**WHAT IS EXPECTED**:
Quote the records below word for word, please, from the very first line through the one that contains "rewrite forallb_forall in H.", and nothing beyond it.

Stored items from a collection
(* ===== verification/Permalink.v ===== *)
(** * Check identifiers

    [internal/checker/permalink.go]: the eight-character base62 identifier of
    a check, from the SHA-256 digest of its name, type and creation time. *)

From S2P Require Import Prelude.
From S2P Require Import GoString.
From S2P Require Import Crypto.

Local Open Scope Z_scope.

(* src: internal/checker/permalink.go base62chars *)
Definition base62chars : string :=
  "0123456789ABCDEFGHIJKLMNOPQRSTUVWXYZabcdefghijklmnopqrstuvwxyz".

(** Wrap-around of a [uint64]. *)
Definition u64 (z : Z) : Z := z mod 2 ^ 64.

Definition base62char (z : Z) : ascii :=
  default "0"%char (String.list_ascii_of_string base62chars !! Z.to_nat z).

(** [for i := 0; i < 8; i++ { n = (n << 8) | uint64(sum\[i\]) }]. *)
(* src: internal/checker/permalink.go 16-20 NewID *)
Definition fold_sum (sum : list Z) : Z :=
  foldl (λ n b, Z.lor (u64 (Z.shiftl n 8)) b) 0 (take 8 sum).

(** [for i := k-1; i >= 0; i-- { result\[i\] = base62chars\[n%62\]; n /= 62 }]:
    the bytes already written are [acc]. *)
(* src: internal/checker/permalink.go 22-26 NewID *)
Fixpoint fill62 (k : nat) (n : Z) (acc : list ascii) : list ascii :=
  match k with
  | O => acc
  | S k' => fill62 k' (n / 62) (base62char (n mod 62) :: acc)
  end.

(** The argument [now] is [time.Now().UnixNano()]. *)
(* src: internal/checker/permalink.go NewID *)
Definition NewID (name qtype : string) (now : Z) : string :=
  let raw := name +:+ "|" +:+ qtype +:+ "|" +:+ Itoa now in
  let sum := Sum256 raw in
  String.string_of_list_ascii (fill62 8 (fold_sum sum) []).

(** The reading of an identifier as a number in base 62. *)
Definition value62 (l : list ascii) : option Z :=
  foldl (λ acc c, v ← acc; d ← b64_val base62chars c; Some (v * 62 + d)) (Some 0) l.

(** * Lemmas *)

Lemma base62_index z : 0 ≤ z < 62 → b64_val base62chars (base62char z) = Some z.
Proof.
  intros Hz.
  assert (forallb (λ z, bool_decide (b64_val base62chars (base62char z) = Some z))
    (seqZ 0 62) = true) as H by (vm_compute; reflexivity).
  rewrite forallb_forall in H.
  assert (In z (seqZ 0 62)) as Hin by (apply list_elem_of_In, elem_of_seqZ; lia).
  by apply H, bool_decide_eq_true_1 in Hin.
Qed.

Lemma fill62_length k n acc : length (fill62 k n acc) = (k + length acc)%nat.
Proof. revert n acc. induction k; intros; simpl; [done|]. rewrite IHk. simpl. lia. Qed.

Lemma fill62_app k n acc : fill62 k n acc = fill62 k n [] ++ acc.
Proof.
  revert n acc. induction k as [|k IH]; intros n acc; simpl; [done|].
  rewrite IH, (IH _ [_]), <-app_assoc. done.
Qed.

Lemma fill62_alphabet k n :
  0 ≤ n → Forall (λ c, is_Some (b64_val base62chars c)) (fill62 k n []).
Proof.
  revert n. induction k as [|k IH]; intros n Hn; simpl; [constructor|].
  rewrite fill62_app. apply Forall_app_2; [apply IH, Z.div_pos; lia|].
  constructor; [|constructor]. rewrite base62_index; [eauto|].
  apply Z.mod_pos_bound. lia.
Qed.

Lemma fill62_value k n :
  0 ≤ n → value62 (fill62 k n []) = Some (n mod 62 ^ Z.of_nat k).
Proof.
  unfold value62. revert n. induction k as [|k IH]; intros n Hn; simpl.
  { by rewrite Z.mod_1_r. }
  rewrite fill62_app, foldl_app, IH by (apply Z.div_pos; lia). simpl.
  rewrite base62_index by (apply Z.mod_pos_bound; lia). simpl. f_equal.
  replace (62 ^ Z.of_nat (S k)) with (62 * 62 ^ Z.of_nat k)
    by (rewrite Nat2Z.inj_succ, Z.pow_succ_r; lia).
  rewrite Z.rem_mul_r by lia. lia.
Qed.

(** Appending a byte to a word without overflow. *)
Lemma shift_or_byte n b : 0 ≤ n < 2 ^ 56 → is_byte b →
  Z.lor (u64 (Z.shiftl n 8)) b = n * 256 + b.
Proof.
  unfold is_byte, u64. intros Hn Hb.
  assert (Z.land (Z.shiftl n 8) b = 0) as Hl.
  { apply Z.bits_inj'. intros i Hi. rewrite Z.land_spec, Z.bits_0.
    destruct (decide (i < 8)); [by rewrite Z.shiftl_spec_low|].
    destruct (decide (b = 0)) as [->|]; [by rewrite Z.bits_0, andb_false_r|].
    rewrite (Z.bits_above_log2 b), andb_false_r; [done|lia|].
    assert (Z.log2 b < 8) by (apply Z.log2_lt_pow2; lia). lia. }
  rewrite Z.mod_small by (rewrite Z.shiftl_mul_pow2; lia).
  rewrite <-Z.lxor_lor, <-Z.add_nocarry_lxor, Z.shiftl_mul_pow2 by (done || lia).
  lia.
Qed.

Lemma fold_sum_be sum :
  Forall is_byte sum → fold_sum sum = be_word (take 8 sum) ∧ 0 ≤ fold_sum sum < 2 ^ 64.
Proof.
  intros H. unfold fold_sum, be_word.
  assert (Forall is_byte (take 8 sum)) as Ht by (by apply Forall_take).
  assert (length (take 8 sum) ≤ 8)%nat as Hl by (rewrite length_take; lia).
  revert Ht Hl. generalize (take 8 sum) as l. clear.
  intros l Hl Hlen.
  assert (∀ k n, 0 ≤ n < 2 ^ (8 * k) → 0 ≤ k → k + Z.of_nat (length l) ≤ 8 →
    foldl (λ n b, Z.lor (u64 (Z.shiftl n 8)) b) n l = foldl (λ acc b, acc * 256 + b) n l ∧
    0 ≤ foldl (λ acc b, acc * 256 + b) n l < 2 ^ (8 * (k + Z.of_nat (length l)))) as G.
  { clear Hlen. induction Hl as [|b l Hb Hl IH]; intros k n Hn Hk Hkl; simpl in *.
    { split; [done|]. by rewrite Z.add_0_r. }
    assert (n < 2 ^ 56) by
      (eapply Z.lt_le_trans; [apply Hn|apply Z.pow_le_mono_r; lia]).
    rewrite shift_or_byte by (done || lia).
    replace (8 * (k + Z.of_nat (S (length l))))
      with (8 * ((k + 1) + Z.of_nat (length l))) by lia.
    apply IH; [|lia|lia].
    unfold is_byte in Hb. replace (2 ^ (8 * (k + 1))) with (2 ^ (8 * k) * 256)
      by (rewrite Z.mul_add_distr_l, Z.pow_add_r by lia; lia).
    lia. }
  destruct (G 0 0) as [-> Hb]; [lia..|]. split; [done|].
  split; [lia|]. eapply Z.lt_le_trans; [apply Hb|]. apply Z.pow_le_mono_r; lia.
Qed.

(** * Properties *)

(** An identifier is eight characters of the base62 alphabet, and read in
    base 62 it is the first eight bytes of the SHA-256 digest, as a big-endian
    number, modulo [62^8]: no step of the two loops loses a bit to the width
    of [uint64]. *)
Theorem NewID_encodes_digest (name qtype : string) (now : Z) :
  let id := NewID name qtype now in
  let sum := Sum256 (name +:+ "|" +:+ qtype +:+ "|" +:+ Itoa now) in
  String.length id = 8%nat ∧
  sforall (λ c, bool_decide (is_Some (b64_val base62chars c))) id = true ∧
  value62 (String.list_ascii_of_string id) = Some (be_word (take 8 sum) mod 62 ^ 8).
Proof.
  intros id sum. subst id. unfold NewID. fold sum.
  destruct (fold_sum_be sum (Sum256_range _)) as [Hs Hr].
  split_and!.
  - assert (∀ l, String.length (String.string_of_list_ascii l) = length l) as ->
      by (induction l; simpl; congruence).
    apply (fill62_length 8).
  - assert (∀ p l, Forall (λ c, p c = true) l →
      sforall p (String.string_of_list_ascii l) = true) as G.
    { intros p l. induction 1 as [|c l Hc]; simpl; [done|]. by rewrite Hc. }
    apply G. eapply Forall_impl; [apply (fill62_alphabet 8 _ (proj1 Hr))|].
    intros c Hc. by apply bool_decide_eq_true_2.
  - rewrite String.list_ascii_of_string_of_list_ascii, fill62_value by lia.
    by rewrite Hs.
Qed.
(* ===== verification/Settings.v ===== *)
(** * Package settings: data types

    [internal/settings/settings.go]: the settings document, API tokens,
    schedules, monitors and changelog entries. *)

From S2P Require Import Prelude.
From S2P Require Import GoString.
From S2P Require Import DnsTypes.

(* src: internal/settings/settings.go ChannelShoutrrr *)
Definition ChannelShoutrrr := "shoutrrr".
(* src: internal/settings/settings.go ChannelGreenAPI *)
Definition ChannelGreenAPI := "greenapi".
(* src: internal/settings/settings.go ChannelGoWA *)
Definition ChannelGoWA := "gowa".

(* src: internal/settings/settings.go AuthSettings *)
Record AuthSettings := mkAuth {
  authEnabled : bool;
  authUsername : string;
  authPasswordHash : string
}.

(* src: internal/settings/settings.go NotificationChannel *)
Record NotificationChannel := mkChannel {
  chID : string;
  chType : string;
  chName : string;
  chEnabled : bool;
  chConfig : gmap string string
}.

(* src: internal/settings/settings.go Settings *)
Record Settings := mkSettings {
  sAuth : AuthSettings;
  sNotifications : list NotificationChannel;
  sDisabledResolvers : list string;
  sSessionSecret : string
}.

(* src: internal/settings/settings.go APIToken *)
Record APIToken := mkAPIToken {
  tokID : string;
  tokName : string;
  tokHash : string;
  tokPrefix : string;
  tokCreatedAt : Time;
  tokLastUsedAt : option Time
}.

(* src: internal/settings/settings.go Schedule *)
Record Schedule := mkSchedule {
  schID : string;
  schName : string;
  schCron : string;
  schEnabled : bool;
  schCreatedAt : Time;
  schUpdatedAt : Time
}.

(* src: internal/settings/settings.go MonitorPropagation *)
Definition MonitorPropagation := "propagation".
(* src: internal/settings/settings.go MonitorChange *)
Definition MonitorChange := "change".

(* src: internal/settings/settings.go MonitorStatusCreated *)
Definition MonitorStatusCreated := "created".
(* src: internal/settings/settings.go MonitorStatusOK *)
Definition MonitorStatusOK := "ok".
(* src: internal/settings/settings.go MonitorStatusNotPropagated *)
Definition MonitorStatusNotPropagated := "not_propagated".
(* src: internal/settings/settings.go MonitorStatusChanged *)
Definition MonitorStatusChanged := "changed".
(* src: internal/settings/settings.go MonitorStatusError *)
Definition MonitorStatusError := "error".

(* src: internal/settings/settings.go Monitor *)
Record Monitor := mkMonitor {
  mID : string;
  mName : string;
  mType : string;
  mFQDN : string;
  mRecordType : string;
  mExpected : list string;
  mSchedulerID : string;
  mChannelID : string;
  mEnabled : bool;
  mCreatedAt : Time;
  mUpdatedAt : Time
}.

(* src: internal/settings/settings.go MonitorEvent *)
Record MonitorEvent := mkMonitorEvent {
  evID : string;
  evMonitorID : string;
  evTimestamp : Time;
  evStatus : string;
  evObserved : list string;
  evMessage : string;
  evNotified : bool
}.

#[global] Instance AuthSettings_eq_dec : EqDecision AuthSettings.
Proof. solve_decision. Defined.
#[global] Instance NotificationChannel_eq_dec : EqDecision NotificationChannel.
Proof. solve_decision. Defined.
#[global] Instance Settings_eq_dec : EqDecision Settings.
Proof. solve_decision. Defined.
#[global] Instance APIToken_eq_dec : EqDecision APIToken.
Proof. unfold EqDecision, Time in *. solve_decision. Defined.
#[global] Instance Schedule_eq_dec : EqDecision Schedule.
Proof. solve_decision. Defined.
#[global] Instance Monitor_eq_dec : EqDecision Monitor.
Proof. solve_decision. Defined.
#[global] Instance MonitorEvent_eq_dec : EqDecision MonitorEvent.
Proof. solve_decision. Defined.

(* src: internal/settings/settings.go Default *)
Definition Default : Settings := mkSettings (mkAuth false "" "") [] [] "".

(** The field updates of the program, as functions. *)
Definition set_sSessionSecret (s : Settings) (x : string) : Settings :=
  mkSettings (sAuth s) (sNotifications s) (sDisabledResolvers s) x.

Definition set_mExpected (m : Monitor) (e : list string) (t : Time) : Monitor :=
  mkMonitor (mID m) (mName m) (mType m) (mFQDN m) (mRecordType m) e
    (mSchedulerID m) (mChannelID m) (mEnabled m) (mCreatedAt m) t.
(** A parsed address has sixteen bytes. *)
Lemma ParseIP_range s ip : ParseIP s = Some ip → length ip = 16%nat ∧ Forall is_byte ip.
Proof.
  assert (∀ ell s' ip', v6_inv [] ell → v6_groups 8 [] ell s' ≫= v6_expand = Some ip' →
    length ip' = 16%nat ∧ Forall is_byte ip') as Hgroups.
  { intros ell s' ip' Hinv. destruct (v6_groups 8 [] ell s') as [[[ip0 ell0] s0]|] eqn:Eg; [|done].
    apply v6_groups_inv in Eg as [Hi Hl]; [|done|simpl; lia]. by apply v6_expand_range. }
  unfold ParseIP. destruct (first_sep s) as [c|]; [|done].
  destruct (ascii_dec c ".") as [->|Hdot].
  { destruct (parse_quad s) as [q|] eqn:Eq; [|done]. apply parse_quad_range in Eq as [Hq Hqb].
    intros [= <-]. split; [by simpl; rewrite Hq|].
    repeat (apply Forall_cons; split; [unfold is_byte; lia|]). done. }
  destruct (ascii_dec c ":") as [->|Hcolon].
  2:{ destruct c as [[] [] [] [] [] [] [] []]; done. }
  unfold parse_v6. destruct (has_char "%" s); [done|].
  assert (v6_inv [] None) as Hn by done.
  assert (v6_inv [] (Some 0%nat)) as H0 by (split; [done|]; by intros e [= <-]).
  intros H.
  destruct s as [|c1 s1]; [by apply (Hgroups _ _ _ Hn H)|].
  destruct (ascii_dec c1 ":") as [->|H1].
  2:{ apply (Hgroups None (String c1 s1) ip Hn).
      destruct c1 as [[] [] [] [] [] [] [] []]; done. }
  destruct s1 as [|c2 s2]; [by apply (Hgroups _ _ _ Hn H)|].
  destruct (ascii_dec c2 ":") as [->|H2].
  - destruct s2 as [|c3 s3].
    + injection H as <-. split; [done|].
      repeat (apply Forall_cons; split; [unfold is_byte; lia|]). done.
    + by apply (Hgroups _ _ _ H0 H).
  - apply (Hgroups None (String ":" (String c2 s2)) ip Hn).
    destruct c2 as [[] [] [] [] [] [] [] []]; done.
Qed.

**ANSWER FOR THE TASK**:
(* ===== verification/Permalink.v ===== *)
(** * Check identifiers

    [internal/checker/permalink.go]: the eight-character base62 identifier of
    a check, from the SHA-256 digest of its name, type and creation time. *)

From S2P Require Import Prelude.
From S2P Require Import GoString.
From S2P Require Import Crypto.

Local Open Scope Z_scope.

(* src: internal/checker/permalink.go base62chars *)
Definition base62chars : string :=
  "0123456789ABCDEFGHIJKLMNOPQRSTUVWXYZabcdefghijklmnopqrstuvwxyz".

(** Wrap-around of a [uint64]. *)
Definition u64 (z : Z) : Z := z mod 2 ^ 64.

Definition base62char (z : Z) : ascii :=
  default "0"%char (String.list_ascii_of_string base62chars !! Z.to_nat z).

(** [for i := 0; i < 8; i++ { n = (n << 8) | uint64(sum\[i\]) }]. *)
(* src: internal/checker/permalink.go 16-20 NewID *)
Definition fold_sum (sum : list Z) : Z :=
  foldl (λ n b, Z.lor (u64 (Z.shiftl n 8)) b) 0 (take 8 sum).

(** [for i := k-1; i >= 0; i-- { result\[i\] = base62chars\[n%62\]; n /= 62 }]:
    the bytes already written are [acc]. *)
(* src: internal/checker/permalink.go 22-26 NewID *)
Fixpoint fill62 (k : nat) (n : Z) (acc : list ascii) : list ascii :=
  match k with
  | O => acc
  | S k' => fill62 k' (n / 62) (base62char (n mod 62) :: acc)
  end.

(** The argument [now] is [time.Now().UnixNano()]. *)
(* src: internal/checker/permalink.go NewID *)
Definition NewID (name qtype : string) (now : Z) : string :=
  let raw := name +:+ "|" +:+ qtype +:+ "|" +:+ Itoa now in
  let sum := Sum256 raw in
  String.string_of_list_ascii (fill62 8 (fold_sum sum) []).

(** The reading of an identifier as a number in base 62. *)
Definition value62 (l : list ascii) : option Z :=
  foldl (λ acc c, v ← acc; d ← b64_val base62chars c; Some (v * 62 + d)) (Some 0) l.

(** * Lemmas *)

Lemma base62_index z : 0 ≤ z < 62 → b64_val base62chars (base62char z) = Some z.
Proof.
  intros Hz.
  assert (forallb (λ z, bool_decide (b64_val base62chars (base62char z) = Some z))
    (seqZ 0 62) = true) as H by (vm_compute; reflexivity).
  rewrite forallb_forall in H.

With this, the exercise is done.